◆ **PROBLEM TO SOLVE**
Restate word for word the line containing "destruct (bool_decide (stop_signal" and each line that follows it, through the last line below, and nothing else.

◆ **STORED DATA**

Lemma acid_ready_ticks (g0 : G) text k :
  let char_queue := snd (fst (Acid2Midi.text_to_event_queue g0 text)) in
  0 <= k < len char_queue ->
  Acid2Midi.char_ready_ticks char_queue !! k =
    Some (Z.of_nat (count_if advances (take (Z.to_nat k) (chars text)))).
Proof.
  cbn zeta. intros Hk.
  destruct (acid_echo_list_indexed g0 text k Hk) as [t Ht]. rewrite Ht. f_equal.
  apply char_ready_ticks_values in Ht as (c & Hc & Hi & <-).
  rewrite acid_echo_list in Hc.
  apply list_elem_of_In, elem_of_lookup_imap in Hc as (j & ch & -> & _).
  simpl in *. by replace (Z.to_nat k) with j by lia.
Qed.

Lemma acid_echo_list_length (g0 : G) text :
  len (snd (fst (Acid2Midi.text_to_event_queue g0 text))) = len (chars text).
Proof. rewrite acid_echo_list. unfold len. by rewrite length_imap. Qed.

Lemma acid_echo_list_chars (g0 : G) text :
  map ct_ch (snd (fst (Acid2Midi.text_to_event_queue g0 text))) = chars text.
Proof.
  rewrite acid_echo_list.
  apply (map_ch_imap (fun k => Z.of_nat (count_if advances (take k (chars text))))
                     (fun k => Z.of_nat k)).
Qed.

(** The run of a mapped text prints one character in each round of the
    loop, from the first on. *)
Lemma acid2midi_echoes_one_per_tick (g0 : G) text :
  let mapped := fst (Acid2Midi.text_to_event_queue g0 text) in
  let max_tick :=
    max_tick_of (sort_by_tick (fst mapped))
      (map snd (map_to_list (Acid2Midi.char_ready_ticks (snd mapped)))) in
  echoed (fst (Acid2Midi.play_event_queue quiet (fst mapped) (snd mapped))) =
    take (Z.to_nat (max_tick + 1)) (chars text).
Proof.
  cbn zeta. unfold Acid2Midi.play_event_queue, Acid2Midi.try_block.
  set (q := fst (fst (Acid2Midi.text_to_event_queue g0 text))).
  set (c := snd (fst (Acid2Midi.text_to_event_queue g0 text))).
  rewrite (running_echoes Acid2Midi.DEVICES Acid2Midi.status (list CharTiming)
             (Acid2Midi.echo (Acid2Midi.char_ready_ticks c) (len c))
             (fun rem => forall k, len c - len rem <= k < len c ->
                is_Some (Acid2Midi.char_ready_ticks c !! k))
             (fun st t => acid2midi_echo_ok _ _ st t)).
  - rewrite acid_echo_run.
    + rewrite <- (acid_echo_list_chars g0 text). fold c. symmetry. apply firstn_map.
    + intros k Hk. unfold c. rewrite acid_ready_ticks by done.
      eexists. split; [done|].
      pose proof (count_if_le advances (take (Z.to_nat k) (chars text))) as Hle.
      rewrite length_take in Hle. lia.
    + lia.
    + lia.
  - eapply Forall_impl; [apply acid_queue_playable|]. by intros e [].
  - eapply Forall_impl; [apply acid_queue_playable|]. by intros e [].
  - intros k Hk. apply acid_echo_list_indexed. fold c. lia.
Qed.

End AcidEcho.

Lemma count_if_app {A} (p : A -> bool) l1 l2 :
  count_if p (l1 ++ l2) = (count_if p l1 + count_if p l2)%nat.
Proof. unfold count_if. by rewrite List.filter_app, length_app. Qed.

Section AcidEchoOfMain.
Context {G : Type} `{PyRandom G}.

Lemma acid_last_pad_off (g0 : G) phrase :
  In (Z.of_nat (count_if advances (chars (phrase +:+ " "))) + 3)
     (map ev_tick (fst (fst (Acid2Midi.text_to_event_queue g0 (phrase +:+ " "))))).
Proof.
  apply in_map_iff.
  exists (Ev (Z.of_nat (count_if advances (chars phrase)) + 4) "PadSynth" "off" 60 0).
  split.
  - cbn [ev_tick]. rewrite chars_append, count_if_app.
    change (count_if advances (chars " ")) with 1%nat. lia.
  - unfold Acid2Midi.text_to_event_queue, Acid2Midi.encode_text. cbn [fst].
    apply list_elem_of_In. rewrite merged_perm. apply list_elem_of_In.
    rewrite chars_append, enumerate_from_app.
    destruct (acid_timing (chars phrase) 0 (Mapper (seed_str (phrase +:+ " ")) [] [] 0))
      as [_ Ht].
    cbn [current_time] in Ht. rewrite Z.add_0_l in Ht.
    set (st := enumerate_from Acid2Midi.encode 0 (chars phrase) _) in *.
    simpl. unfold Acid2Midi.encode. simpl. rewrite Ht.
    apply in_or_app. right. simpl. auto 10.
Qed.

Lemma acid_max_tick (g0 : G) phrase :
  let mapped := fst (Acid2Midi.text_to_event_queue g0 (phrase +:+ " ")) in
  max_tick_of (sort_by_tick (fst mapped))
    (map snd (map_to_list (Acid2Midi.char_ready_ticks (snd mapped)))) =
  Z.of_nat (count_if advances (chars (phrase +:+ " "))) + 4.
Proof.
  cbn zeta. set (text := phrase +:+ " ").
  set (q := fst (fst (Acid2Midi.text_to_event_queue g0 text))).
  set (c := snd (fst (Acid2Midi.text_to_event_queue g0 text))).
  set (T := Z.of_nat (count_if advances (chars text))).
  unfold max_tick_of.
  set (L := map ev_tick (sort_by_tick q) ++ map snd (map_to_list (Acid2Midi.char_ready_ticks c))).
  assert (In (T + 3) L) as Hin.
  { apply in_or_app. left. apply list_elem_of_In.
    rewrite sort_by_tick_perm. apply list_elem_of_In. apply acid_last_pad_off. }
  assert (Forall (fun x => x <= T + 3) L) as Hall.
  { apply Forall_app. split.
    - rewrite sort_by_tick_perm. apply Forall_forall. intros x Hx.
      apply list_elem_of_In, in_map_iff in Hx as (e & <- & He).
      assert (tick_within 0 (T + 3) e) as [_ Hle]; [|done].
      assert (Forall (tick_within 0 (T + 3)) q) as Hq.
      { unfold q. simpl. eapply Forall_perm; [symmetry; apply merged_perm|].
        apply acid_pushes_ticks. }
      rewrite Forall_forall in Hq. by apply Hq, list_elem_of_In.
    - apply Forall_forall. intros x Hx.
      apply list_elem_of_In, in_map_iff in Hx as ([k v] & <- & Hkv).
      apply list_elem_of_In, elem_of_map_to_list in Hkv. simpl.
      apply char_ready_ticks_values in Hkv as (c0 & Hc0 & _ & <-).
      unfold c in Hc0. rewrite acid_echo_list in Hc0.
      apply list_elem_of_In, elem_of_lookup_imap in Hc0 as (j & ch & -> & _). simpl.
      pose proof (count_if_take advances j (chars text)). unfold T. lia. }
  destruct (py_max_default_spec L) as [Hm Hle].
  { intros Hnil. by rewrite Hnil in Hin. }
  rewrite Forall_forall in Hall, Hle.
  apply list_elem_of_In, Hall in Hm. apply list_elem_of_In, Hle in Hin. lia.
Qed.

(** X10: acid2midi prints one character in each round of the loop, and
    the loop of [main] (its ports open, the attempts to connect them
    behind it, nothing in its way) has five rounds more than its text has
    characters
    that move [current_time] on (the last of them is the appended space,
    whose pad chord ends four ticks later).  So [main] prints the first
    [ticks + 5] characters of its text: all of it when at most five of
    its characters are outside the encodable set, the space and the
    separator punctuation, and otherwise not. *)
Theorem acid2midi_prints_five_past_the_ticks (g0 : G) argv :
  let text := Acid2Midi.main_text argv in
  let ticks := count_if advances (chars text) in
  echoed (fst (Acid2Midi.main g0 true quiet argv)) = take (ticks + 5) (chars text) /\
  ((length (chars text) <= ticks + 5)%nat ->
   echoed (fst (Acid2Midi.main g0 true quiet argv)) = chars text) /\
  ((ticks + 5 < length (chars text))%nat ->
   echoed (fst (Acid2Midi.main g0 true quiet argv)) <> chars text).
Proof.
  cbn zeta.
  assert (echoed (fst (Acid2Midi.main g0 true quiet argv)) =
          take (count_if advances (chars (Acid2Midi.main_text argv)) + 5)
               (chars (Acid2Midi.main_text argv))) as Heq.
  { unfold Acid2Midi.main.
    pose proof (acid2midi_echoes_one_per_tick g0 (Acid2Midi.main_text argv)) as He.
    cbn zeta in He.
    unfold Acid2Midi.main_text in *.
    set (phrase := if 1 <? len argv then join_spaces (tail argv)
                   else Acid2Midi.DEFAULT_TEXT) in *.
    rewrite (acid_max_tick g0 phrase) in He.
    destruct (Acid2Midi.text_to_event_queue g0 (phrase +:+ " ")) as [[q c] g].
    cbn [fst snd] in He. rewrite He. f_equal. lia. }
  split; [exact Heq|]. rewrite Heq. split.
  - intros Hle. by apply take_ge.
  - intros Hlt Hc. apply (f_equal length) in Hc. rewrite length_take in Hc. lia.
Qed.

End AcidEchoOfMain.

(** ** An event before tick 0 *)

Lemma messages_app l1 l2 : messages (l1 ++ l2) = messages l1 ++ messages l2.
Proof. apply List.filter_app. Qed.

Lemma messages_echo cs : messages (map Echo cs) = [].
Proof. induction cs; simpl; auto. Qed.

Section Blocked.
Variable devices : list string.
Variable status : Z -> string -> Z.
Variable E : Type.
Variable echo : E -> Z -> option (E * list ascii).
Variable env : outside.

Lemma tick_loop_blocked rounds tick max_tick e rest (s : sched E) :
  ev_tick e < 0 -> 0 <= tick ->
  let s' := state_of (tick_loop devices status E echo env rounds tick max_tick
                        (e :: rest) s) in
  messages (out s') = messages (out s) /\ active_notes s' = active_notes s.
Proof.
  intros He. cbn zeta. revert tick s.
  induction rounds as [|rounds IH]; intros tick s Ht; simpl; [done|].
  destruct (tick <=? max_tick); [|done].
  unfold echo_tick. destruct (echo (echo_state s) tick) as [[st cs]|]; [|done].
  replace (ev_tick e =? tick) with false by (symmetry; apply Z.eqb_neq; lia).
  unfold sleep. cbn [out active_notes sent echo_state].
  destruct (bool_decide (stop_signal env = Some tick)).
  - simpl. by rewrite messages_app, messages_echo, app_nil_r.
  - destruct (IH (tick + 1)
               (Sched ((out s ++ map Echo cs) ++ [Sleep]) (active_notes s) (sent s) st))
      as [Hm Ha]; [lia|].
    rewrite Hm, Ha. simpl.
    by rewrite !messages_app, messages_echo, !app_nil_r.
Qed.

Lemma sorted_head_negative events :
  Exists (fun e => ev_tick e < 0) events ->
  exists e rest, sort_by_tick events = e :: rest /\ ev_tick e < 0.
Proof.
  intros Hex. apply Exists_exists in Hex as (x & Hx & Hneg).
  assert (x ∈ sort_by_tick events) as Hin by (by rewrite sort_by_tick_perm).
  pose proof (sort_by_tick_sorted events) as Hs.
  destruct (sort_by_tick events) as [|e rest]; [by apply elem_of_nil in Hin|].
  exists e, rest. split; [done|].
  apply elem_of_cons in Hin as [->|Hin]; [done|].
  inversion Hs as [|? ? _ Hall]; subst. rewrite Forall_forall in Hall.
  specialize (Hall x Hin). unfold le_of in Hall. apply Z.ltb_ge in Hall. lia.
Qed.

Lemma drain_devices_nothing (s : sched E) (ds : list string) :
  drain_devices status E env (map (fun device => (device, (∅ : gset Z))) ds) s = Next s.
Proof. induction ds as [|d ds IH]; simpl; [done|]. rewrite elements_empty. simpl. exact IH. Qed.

◆ **ANSWER AREA**
  destruct (bool_decide (stop_signal env = Some tick)).
  - simpl. by rewrite messages_app, messages_echo, app_nil_r.
  - destruct (IH (tick + 1)
               (Sched ((out s ++ map Echo cs) ++ [Sleep]) (active_notes s) (sent s) st))
      as [Hm Ha]; [lia|].
    rewrite Hm, Ha. simpl.
    by rewrite !messages_app, messages_echo, !app_nil_r.
Qed.

Lemma sorted_head_negative events :
  Exists (fun e => ev_tick e < 0) events ->
  exists e rest, sort_by_tick events = e :: rest /\ ev_tick e < 0.
Proof.
  intros Hex. apply Exists_exists in Hex as (x & Hx & Hneg).
  assert (x ∈ sort_by_tick events) as Hin by (by rewrite sort_by_tick_perm).
  pose proof (sort_by_tick_sorted events) as Hs.
  destruct (sort_by_tick events) as [|e rest]; [by apply elem_of_nil in Hin|].
  exists e, rest. split; [done|].
  apply elem_of_cons in Hin as [->|Hin]; [done|].
  inversion Hs as [|? ? _ Hall]; subst. rewrite Forall_forall in Hall.
  specialize (Hall x Hin). unfold le_of in Hall. apply Z.ltb_ge in Hall. lia.
Qed.

Lemma drain_devices_nothing (s : sched E) (ds : list string) :
  drain_devices status E env (map (fun device => (device, (∅ : gset Z))) ds) s = Next s.
Proof. induction ds as [|d ds IH]; simpl; [done|]. rewrite elements_empty. simpl. exact IH. Qed.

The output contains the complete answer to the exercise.